Parallel Workstreams During an Incident

In a serious incident, these happen in parallel, not sequentially:

  • Containment track: stop further harm
  • Forensics track: preserve evidence before it disappears
  • Comms track: notify on-call, security, legal, privacy, and support
  • Decision track: decide whether this is a breach, quality issue, abuse attempt, or false alarm

Response Roles

Role Primary Responsibility Typical Owner
Incident Commander Owns severity, priorities, timeline, and recovery decision On-call engineering lead
Security Lead Owns breach assessment and evidence integrity Security engineer
Service Owner Owns technical diagnosis and remediation MangaAssist backend lead
Data Protection / Privacy Owns legal notification requirements Privacy or compliance lead
Scribe Maintains decision log and exact timeline Secondary on-call
Support Liaison Coordinates user-facing support impact Customer support lead

The most common anti-pattern is having everyone investigate while nobody owns containment.
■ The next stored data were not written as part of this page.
(* ===== verification/Interfaces.v ===== *)
(** * Interfaces between components

    What one component promises to another, as classes: the operations and, in a
    second class, their laws.  A client is developed against the class; the
    component that implements it gives the instance. *)

From S2P Require Import Prelude.

(** A keyed store of values, as the timing wheel uses [collection.SafeMap]: the
    values are pointers to structs, so a client may also write through the
    pointer it got ([ks_modify]) without calling the store. *)
Class KeyedStore (K P M : Type) := {
  ks_new : M;
  ks_get : K -> M -> option P;
  ks_set : K -> P -> M -> M;
  ks_del : K -> M -> M;
  ks_modify : K -> (P -> P) -> M -> M
}.

Class KeyedStoreLaws (K P M : Type) `{EqDecision K} `{!KeyedStore K P M} := {
  ks_ok : M -> Prop;
  ks_new_ok : ks_ok ks_new;
  ks_set_ok k p m : ks_ok m -> ks_ok (ks_set k p m);
  ks_del_ok k m : ks_ok m -> ks_ok (ks_del k m);
  ks_modify_ok k f m : ks_ok m -> ks_ok (ks_modify k f m);
  ks_get_new k : ks_get k ks_new = None;
  ks_get_set k p k' m : ks_ok m ->
    ks_get k' (ks_set k p m) = if decide (k = k') then Some p else ks_get k' m;
  ks_get_del k k' m : ks_ok m ->
    ks_get k' (ks_del k m) = if decide (k = k') then None else ks_get k' m;
  ks_get_modify k f k' m : ks_ok m ->
    ks_get k' (ks_modify k f m) = if decide (k = k') then f <$> ks_get k' m else ks_get k' m
}.

(** An etcd entry, and what the registry asks of its listeners
    ([core/discov/internal/updatelistener.go]). *)
Record KV := mkKV { Key : string; Val : string }.

Class UpdateListener (L : Type) := {
  OnAdd : KV -> L -> L;
  OnDelete : KV -> L -> L
}.

(** What a listener promises: it shows the entries it was told of, as long as it
    is not told of a new value for an entry it shows. *)
Class UpdateListenerLaws (L : Type) `{!UpdateListener L} := {
  ul_shows : gmap string string -> L -> Prop;
  ul_add m l kv :
    ul_shows m l -> m !! Key kv = None \/ m !! Key kv = Some (Val kv) ->
    ul_shows (<[Key kv := Val kv]> m) (OnAdd kv l);
  ul_delete m l kv : ul_shows m l -> ul_shows (delete (Key kv) m) (OnDelete kv l)
}.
MangaAssist explicitly assigns containment ownership to the Incident Commander from minute one.


Severity Matrix and Escalation Rules

Severity Definition Containment SLA Typical Examples
SEV-1 Confirmed or strongly suspected cross-user data exposure, active breach, or unsafe output at scale < 15 min Cross-session order leak, internal policy exposure with sensitive thresholds, mass PII leakage
SEV-2 Production security regression with limited scope or partial exposure < 60 min Prompt canary leaking obfuscated email patterns, guardrail bypass for one intent
SEV-3 Security anomaly needing investigation, unclear exploitability < 4 h to declare path Response-size anomaly, injection spike, elevated block rate
SEV-4 Low-impact or single-session issue with no evidence of scale < 72 h One odd transcript, isolated policy mismatch, monitoring false positive

Escalation Triggers

A lower severity becomes higher if any of the following is true:

  • multiple independent sessions show the same pattern
  • a user-visible leak involves another customer's data
  • the issue is trending upward after a rollout
  • the unsafe behavior affects a high-risk intent like order tracking or returns
  • external disclosure occurs on social media, support escalations, or bug bounty channels

HLD: Incident Detection, Containment, and Forensics Plane

flowchart TB
    subgraph Runtime["MangaAssist Runtime"]
        U[User]
        G[API Gateway]
        O[Orchestrator]
        R[Retriever / KB]
        L[LLM on Bedrock]
        GR[Guardrails Pipeline]
        M[Conversation Memory]
        B[Backend Services<br/>Orders, Returns, Catalog]
        U --> G --> O
        O --> R
        O --> M
        O --> B
        O --> L
        L --> GR
        GR --> G
    end

    subgraph Observability["Observability and Control"]
        Logs[CloudWatch Logs]
        Metrics[CloudWatch Metrics / Alarms]
        Trail[CloudTrail]
        Events[EventBridge]
        Config[AWS AppConfig]
        Pager[SNS / PagerDuty / Slack]
    end

    subgraph Forensics["Incident Response and Forensics"]
        Router[Incident Router]
        SFN[Step Functions War Room Workflow]
        Evidence[Evidence Collector]
        Index[DynamoDB Incident Index]
        Audit[S3 Audit Bucket<br/>Object Lock + SSE-KMS]
        Athena[Athena / Logs Insights]
    end

    O --> Logs
    R --> Logs
    L --> Logs
    GR --> Logs
    G --> Metrics
    O --> Metrics
    Trail --> Events
    Logs --> Events
    Metrics --> Events
    Events --> Router --> SFN
    SFN --> Pager
    SFN --> Config
    SFN --> Evidence
    Evidence --> Index
    Evidence --> Audit
    Athena --> Audit

HLD Principles

  1. Runtime and response plane are separate. Incidents must still be manageable when the application plane is degraded.
  2. Containment is config-first. AppConfig kill switches are faster and safer than emergency redeploys.
  3. Evidence is immutable. The investigation uses append-only artifacts, not mutable app logs alone.
  4. Every incident gets a data package. Even false alarms produce a minimal evidence package so tuning is auditable.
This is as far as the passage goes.